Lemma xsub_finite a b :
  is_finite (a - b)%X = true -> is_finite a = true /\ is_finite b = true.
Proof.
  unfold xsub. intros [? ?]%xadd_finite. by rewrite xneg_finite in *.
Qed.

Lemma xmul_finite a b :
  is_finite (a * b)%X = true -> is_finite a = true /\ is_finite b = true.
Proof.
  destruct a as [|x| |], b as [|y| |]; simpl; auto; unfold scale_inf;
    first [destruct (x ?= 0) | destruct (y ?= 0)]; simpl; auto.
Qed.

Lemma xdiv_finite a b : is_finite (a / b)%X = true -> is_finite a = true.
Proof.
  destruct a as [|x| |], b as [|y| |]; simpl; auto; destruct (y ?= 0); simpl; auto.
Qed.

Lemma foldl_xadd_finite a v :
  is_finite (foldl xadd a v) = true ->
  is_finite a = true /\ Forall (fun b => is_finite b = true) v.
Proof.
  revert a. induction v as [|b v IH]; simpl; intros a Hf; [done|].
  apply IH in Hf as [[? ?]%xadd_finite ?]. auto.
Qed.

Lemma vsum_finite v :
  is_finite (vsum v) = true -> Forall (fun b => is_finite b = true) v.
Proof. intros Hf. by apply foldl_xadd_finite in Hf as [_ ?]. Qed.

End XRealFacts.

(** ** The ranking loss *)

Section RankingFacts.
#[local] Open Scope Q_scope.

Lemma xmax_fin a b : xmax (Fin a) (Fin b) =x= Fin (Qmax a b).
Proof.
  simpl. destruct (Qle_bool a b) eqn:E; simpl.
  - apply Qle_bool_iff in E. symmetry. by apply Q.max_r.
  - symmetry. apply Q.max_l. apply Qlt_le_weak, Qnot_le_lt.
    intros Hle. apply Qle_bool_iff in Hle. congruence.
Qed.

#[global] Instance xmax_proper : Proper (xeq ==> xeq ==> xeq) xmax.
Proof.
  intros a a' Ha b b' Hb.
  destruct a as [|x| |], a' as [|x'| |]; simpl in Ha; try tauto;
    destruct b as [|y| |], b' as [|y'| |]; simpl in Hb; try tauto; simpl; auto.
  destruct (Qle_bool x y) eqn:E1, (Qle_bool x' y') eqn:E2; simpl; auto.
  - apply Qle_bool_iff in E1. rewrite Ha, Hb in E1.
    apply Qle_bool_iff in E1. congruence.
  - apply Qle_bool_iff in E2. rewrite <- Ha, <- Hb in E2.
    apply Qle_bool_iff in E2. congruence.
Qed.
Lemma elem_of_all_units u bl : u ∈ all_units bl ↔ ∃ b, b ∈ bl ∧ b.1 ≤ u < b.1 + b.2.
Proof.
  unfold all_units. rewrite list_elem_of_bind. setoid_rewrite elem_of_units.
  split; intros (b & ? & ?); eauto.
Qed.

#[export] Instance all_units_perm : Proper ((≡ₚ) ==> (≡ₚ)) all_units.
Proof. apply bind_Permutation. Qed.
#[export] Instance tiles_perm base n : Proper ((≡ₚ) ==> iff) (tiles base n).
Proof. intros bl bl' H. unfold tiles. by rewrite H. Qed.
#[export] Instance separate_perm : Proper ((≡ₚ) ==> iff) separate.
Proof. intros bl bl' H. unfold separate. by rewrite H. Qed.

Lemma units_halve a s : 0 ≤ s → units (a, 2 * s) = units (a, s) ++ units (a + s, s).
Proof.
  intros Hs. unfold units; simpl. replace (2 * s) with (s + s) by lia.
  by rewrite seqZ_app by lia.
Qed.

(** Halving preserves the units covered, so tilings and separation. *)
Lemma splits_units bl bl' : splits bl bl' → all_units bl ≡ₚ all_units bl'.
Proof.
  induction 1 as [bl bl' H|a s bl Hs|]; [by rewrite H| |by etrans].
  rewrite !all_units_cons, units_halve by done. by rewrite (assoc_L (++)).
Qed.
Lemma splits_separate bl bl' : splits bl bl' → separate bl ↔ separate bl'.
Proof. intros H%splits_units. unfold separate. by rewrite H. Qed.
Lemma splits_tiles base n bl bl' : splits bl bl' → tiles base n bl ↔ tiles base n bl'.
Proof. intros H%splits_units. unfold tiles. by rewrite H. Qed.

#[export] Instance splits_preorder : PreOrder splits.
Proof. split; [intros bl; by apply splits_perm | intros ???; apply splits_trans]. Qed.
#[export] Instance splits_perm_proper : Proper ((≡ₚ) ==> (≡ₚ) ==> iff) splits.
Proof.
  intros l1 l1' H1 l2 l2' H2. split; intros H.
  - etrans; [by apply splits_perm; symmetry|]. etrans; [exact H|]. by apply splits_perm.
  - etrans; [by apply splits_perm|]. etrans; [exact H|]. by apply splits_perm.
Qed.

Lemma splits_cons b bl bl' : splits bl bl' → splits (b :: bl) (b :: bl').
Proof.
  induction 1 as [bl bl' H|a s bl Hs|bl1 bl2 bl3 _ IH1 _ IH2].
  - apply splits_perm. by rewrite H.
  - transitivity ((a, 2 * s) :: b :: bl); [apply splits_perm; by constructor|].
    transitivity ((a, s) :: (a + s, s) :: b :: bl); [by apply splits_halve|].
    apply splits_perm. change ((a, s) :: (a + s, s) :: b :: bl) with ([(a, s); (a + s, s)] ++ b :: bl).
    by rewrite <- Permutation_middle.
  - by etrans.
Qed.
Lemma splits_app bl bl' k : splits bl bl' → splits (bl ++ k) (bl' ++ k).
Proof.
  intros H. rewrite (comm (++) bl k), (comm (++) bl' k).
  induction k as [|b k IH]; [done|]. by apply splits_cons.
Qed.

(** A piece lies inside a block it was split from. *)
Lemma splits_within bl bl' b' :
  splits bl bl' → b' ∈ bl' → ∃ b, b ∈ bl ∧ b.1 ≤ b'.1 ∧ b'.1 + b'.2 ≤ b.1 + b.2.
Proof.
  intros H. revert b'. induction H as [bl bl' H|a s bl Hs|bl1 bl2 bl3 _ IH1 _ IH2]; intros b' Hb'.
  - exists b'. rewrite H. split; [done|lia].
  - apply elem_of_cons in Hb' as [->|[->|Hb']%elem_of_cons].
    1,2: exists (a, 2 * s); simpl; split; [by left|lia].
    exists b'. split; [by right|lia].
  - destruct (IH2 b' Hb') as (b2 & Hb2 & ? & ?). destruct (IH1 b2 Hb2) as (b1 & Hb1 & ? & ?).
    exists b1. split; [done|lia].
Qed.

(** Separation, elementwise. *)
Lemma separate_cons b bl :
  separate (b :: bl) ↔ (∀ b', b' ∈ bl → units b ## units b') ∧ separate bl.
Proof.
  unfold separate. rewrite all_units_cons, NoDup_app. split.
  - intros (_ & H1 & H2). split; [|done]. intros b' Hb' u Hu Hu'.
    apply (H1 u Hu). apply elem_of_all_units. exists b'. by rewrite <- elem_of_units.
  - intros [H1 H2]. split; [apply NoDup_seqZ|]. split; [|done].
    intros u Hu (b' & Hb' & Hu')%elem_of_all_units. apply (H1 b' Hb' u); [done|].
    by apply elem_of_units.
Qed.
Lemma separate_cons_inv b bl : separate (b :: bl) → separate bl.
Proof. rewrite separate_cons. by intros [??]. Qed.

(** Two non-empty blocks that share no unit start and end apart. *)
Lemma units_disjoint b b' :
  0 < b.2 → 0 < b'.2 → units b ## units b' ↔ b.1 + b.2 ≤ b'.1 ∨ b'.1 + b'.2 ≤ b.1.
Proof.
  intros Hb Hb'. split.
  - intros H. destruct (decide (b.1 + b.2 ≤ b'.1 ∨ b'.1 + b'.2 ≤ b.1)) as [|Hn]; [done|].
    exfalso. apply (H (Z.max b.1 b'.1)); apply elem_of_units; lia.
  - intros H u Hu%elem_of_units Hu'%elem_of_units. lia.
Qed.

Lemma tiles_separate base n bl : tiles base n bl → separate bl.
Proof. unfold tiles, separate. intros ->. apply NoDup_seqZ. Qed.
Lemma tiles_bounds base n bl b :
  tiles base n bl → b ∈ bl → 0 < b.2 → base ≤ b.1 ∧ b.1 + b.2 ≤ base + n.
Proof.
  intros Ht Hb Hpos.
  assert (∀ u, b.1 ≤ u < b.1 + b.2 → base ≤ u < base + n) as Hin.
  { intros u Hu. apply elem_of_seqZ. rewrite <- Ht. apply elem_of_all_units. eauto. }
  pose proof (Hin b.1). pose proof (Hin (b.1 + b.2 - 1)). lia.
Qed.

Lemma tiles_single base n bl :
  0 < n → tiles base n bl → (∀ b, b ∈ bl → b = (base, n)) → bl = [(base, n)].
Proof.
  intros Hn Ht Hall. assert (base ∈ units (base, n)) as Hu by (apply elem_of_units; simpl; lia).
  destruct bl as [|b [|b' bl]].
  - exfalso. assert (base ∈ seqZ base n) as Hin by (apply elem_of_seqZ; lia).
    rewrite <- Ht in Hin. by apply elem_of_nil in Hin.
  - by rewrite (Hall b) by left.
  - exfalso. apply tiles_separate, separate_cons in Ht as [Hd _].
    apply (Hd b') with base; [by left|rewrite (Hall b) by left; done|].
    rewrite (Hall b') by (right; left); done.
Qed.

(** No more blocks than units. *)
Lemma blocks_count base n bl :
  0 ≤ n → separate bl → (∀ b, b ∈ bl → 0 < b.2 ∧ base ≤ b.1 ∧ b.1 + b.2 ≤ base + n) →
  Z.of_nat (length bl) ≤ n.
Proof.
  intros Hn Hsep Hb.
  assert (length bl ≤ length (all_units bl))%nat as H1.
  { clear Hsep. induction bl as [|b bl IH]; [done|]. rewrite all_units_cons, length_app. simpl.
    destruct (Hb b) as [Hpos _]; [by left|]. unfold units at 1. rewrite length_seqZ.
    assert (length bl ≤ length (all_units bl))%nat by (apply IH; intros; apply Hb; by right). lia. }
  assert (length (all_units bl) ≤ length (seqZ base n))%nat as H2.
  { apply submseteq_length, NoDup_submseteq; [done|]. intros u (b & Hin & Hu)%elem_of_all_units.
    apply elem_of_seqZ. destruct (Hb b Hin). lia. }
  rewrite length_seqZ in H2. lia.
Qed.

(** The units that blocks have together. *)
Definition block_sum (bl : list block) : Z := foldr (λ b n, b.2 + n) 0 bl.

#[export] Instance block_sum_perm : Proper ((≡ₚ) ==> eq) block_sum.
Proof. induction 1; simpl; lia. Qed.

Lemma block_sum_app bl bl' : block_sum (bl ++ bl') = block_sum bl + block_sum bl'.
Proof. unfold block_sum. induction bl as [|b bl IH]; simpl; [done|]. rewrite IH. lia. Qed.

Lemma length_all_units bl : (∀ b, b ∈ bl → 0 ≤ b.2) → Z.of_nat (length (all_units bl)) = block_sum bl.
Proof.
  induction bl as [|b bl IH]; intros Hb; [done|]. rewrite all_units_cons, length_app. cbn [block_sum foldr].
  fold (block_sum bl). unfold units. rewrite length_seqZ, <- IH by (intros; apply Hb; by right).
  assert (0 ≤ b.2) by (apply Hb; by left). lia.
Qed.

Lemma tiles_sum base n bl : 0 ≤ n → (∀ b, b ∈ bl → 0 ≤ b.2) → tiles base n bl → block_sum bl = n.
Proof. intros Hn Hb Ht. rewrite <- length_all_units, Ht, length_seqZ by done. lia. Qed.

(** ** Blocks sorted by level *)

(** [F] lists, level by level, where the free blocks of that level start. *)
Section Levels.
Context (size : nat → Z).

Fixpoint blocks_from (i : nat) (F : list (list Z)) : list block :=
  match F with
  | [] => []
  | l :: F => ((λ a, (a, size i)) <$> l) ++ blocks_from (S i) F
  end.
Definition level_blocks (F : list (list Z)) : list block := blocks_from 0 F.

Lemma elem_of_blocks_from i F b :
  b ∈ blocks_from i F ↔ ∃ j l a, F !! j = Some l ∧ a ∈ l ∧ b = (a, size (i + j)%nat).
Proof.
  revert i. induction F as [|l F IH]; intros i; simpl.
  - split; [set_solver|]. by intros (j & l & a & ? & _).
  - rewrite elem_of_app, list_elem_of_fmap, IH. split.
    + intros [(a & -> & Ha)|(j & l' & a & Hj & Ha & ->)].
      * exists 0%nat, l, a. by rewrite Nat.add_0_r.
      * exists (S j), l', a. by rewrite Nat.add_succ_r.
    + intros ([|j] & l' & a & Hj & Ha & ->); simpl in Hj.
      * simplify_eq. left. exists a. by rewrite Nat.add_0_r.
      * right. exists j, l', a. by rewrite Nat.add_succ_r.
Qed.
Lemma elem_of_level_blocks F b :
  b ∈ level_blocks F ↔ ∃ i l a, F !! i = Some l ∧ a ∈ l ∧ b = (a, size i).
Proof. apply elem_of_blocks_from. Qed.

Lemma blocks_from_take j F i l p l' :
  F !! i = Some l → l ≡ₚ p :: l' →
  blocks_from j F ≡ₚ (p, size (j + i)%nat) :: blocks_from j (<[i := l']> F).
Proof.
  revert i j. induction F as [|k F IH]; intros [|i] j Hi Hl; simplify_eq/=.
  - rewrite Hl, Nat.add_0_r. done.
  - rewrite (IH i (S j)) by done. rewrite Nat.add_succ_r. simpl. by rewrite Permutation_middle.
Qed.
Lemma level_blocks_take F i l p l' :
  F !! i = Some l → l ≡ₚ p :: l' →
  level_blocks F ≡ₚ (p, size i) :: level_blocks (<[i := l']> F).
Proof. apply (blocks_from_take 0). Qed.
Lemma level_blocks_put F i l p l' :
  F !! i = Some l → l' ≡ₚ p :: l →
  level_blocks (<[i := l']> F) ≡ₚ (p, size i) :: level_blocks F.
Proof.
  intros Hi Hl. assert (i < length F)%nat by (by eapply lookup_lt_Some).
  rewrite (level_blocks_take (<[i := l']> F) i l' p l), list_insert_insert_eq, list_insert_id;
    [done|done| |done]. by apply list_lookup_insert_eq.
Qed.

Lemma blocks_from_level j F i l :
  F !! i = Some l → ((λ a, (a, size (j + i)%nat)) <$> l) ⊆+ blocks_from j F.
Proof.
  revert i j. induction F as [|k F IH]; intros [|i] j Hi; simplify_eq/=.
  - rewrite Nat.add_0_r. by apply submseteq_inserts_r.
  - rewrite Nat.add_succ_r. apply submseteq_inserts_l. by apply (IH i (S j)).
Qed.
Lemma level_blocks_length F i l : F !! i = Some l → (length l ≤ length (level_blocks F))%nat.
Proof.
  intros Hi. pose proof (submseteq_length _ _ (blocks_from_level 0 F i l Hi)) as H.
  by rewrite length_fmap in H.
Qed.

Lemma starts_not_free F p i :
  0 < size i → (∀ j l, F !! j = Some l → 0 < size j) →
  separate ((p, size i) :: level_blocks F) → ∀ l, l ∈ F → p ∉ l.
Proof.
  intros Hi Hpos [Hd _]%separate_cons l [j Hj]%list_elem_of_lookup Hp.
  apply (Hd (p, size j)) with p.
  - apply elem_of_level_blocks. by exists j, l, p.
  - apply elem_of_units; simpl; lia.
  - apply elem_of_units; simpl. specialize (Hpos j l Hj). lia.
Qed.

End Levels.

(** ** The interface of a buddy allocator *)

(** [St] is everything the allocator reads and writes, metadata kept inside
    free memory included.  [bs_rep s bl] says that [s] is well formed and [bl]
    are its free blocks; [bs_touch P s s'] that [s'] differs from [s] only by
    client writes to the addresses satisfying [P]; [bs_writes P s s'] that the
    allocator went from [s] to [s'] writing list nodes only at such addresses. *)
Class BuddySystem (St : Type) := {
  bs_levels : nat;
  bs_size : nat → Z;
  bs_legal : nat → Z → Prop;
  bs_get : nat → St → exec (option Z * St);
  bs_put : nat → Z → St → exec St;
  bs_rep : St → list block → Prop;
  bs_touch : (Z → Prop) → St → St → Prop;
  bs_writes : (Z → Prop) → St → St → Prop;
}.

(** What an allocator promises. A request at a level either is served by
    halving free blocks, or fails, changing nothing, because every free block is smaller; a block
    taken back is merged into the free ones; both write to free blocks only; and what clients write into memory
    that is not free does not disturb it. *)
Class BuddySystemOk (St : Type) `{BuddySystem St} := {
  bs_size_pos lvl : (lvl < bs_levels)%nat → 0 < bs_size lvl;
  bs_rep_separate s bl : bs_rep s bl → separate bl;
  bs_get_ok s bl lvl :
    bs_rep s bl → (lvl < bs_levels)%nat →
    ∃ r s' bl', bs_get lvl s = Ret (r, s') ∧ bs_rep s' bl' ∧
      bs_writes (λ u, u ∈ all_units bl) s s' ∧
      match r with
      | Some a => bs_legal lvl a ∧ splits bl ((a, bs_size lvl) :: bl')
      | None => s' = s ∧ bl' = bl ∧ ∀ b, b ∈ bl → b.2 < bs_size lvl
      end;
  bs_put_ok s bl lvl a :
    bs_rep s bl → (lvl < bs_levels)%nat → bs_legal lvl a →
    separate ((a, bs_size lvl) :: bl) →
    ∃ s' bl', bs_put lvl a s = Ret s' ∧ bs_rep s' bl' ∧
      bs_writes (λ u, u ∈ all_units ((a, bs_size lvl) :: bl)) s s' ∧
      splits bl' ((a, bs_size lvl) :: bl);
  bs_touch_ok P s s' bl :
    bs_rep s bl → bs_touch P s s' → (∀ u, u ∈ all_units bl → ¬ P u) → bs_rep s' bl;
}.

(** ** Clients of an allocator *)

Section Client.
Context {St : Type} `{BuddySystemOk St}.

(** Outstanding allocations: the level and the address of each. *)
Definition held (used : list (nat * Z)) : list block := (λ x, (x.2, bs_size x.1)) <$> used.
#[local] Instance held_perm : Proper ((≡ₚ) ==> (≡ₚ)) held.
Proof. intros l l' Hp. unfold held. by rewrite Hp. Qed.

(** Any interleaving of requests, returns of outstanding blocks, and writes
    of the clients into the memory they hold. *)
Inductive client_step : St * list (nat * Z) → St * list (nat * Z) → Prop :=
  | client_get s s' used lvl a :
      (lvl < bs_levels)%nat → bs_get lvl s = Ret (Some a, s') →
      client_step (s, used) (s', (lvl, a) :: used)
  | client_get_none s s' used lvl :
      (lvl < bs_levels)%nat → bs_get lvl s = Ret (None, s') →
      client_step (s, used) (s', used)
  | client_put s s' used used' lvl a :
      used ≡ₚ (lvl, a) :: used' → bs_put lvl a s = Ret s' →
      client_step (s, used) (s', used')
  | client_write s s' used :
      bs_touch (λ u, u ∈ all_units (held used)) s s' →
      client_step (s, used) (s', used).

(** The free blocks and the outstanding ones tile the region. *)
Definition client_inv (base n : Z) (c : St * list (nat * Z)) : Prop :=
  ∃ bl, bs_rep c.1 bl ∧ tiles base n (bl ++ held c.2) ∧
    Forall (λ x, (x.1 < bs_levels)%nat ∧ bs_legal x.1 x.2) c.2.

_ _ _ _ _ _ _

TASK STATEMENT
Only the count is needed: the number of lines in the data that include the word "pose".

ANSWER BOX
2